Your objective: "unfold darwin_addScopedHostRoute. pose" appears in one line; retype that line and all lines following it through the end of the records, with nothing left out or added.

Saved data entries
============

Lemma run_same args w : same_records w (fst (run exec args w)).
Proof. unfold run. by destruct (exec args (kernel w)). Qed.
Lemma darwin_current_same ip i g w : same_records w (fst (darwin_hostRouteCurrent exec ip i g w)).
Proof.
  unfold darwin_hostRouteCurrent. pose proof (run_same ["route"; "-n"; "get"; ip] w) as H.
  destruct (run _ _ w) as [w1 [out [e|]]]; done.
Qed.
Lemma darwin_delete_same ip w : same_records w (darwin_deleteHostRoute exec ip w).
Proof. apply run_same. Qed.
Lemma scoped_default_gateway_same i w : same_records w (fst (scoped_default_gateway exec iface_addrs i w)).
Proof.
  unfold scoped_default_gateway, scopedGateway.
  pose proof (run_same ["route"; "-n"; "get"; "default"; "-ifscope"; i] w) as H1.
  destruct (run _ _ w) as [w1 [out [e|]]]; [done|]. cbn [fst] in H1.
  destruct (_ && _); [|done]. unfold defaultGatewayForInterface.
  pose proof (run_same ["route"; "-n"; "get"; "default"] w1) as H2.
  destruct (run _ _ w1) as [w2 [out2 [e|]]]; cbn in *;
    [|destruct (_ && _); cbn]; by eapply same_records_trans.
Qed.
Lemma replace_stale_forgets ip i g w : only_forgets ip w (replace_stale exec ip i g w).
Proof.
  unfold replace_stale, routeNeedsReplace. pose proof (darwin_current_same ip i g w) as H.
  destruct (darwin_hostRouteCurrent exec ip i g w) as [w1 [c k]]. cbn in H.
  destruct (k && negb c); [|by apply same_only_forgets].
  eapply only_forgets_trans; [|apply forget_only_forgets].
  apply same_only_forgets. eapply same_records_trans; [exact H | apply darwin_delete_same].
Qed.
Lemma darwin_add_forgets ip i g w : only_forgets ip w (fst (darwin_addHostRoute exec ip i g w)).
Proof.
  unfold darwin_addHostRoute. destruct (negb _); [apply only_forgets_refl|].
  eapply only_forgets_trans; [apply (replace_stale_forgets ip i g)|].
  set (w0 := replace_stale _ _ _ _ _). set (args := if usable_gateway g then _ else _).
  apply same_only_forgets. cbn zeta. pose proof (run_same ("route" :: args) w0) as H1.
  destruct (run exec ("route" :: args) w0) as [w1 [out [e|]]]; [|done]. cbn [fst] in H1.
  destruct (Contains out "File exists"); [|done].
  pose proof (run_same ["route"; "delete"; "-host"; ip] w1) as H2.
  destruct (run exec ["route"; "delete"; "-host"; ip] w1) as [w2 [out2 [e2|]]]; cbn [fst] in H2.
  - by eapply same_records_trans.
  - pose proof (run_same ("route" :: args) w2) as H3.
    destruct (run exec ("route" :: args) w2) as [w3 [out3 [e3|]]]; cbn [fst] in *;
      eapply same_records_trans; [exact H1 | by eapply same_records_trans | exact H1 | by eapply same_records_trans].
Qed.
Lemma darwin_scoped_forgets ip i w : only_forgets ip w (fst (darwin_addScopedHostRoute exec iface_addrs ip i w)).
Proof.
  unfold darwin_addScopedHostRoute. pose proof (scoped_default_gateway_same i w) as H.
  destruct (scoped_default_gateway exec iface_addrs i w) as [w1 [g|e]]; cbn in H;
    [|by apply same_only_forgets].
  destruct (_ && _); [by apply same_only_forgets|].
  eapply only_forgets_trans; [by apply same_only_forgets|].
  eapply only_forgets_trans; [apply (replace_stale_forgets ip i g) | apply darwin_add_forgets].
Qed.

============

Completed task:
  unfold darwin_addScopedHostRoute. pose proof (scoped_default_gateway_same i w) as H.
  destruct (scoped_default_gateway exec iface_addrs i w) as [w1 [g|e]]; cbn in H;
    [|by apply same_only_forgets].
  destruct (_ && _); [by apply same_only_forgets|].
  eapply only_forgets_trans; [by apply same_only_forgets|].
  eapply only_forgets_trans; [apply (replace_stale_forgets ip i g) | apply darwin_add_forgets].
Qed.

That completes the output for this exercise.